20 марта под управлением В. И. Сафонова в симфоническом собрании Московского отделения РМО прозвучал его «Утёс». Летом Рахманинов готовит своё сочинение к печати. Помогал, как всегда, Слонов. Мешали — обстоятельства.

Уже знакомое имение Коноваловых. Карты, бесплодные попытки сочинять. Но он успеет пожить и в Ивановке, и даже, вместе с молодыми Сатиными, нагрянуть в Бобылёвку — там, в имении Львовых, Юлий Иванович Крейцер работал управляющим. Господский дом высился среди парка, трёхэтажный, с колоннами и балконами. Семья Крейцеров расположилась неподалёку, в доме, окружённом садом.
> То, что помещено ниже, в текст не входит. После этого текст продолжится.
(** * Viewers of openapi-to-graphql: [auth_builder.ts]

    A shallow embedding of
    [packages/openapi-to-graphql/src/auth_builder.ts] and the properties
    of the viewers it builds: how viewer names are allocated, what the
    argument maps look like, and what the resolve functions return and
    touch.

    JavaScript objects whose key order is observable ([queryFields],
    [data.security], [scheme.parameters], the [args] maps, the returned
    [results]) are association lists in property order; tables whose
    order is never observed ([usedViewerNames], [data.saneMap]) are
    [gmap]s.  The object [data] is shared and mutable, so every function
    that receives it is written in state-passing style over it; a
    [TypeError] raised by reading a property of [undefined] is the
    [None] outcome.

    Functions that [auth_builder.ts] imports are not part of it:
    [Oas3Tools.sanitize], [createDataDef] and [getGraphQLType] are
    parameters of the development, and [Oas3Tools.sanitizeAndStore],
    [handleWarning] and [sortObject] follow the description the
    specification gives of them. *)

From stdpp Require Import base option list strings gmap pretty sorting.

Local Open Scope string_scope.
Local Open Scope list_scope.
Local Set Warnings "-register-all,-clear-no-such-hyp".

(** ** JavaScript objects with string keys *)

(** Property names are taken to be ordinary names, not canonical array
    indices, and not names found on [Object.prototype]: for those,
    [for ... in] enumerates own properties in insertion order, an
    assignment to an existing property keeps its place and an assignment
    to a new one appends it.  (The registry [usedViewerNames], whose
    names are auth kinds taken from the input, is not such an object:
    [allocate] accounts for the names it inherits.) *)
Module JsObject.
Section ops.
Context {V : Type}.

Definition t := list (string * V).

(** [{}] *)
Definition empty : t := [].

(** [o[k]], with [None] for [undefined] *)
Fixpoint get (k : string) (o : t) : option V :=
  match o with
  | [] => None
  | (k', v) :: o' => if decide (k = k') then Some v else get k o'
  end.

(** [o[k] = v] *)
Fixpoint set (k : string) (v : V) (o : t) : t :=
  match o with
  | [] => [(k, v)]
  | (k', v') :: o' =>
      if decide (k = k') then (k, v) :: o' else (k', v') :: set k v o'
  end.

(** the names [for (k in o)] visits, in order *)
Definition keys (o : t) : list string := o.*1.

(** [Object.assign(target, source)] *)
Definition assign (target source : t) : t :=
  foldl (λ acc kv, set kv.1 kv.2 acc) target source.

(** An association list is an object when no name occurs twice. *)
Definition wf (o : t) : Prop := NoDup (keys o).
End ops.
Global Arguments t : clear implicits.
End JsObject.

(** ** Values handed to and returned by resolve functions *)

Inductive JsValue : Type :=
| JsUndefined
| JsString (s : string)
| JsObj (o : list (string * JsValue)).

(** ** Strings, numbers and warnings *)

(** the line break of a template literal *)
Definition newline : string := String (Ascii.ascii_of_nat 10) "".

(** [String(n)] for a natural number [n], as used by [viewerName += n]. *)
Definition numberToString (n : nat) : string := pretty n.

(** One call of [handleWarning({ typeKey, culprit, data, log })]. *)
Record Warning := mkWarning { typeKey : string; culprit : string }.

(** ** Types imported by [auth_builder.ts] *)

(** [SecuritySchemeObject] of [types/oas3]: the two properties read
    here.  [type] is a plain string (the code assigns ['basicAuth'] to a
    variable initialised from it); [scheme] may be absent. *)
Record SecuritySchemeObject := mkSecuritySchemeObject {
  type : string;
  scheme : option string
}.

(** [Oas3]: only [info.title] is read. *)
Record Oas3 := mkOas3 { info_title : string }.

(** The GraphQL types that occur in argument maps: [GraphQLString],
    [new GraphQLNonNull(t)], and whatever [getGraphQLType] hands back. *)
Inductive GraphQLType (T : Type) : Type :=
| GraphQLString
| GraphQLNonNull (t : GraphQLType T)
| GraphQLBuilt (t : T).
Global Arguments GraphQLString {T}.
Global Arguments GraphQLNonNull {T} t.
Global Arguments GraphQLBuilt {T} t.

(** [new GraphQLObjectType({ name, description, fields: () => ... })] *)
Record GraphQLObjectType (Field : Type) := mkGraphQLObjectType {
  name : string;
  ot_description : string;
  fields : unit → JsObject.t Field
}.
Global Arguments mkGraphQLObjectType {Field}.
Global Arguments name {Field}.
Global Arguments ot_description {Field}.
Global Arguments fields {Field}.

(** the reserved property of a resolver's return value *)
Definition reservedKey : string := "_openapiToGraphql".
Пусть не долго, но Рахманинов мог отдохнуть и от занятий, и от своих неустойчивых настроений — подурачиться с Лёлей Крейцер, с Максом, её братом, с Наташей Сатиной, спеть с ними забавные частушки. В Ивановке — работал, вычитывал корректуру «Утёса», посылал её Слонову на проверку…

Год 1894-й принёс не так уж мало: «Салонные пьесы» для фортепиано (ор. 10), «Шесть пьес для фортепиано в 4 руки» (ор. 11), «Каприччио на цыганские темы для оркестра» (ор. 12). Последнее произведение Рахманинов писал два года. Посвящение приятелю, композитору Петру Викторовичу Лодыженскому, лишь бледно намекнёт на ту сторону жизни, от которой — как от уничтоженных стихотворений — иногда остаются лишь случайные строчки.

Самый воздух этой «цыганщины» пронизал русскую культуру. Если забыть либретто «Алеко», обратиться мыслью к первоисточнику — к поэме «Цыганы», то как не вспомнить и самого Пушкина, когда в молодые годы он «прокочевал» по югу России с табором… И Аполлона Григорьева, поэта с цыганским надрывом: «Две гитары, зазвенев, жалобно заныли…» И Якова Полонского, с не менее знаменитой «Песней цыганки»: «Мой костёр в тумане светит; искры гаснут на лету…»

Вечное кочевье не могло не отозваться в душе «странствующего музыканта» Рахманинова. И как было не припомнить давнее воскресенье у Зверева со знаменитой Верой Зориной… Рядом с певицей её муж и — Чайковский, Танеев, Аренский, Зилоти, Пабст. После обеда её упросили-таки спеть. И вот она, будто нехотя, начинает. Потом поёт всё бойчее, уже со страстью. За роялем сменяются Чайковский, Танеев, Аренский, Зилоти. А темп всё живее… Когда закончила «Очи чёрные», Чайковский рухнул перед ней на колени:

— Божество моё! Как чу́дно вы поёте!

…Ну и, конечно, Надежда Александрова, цыганка, певица редкая. От неё и пришли эти напевы, преображённые Рахманиновым в «Каприччио». Голос её тоже рвал душу. Лодыженский свёл композитора с этой цыганской дивой — как-никак был женат на её сестре. А этот образ, Анны Александровны Лодыженской, в судьбе Рахманинова — из загадочных, почти непрояснённых.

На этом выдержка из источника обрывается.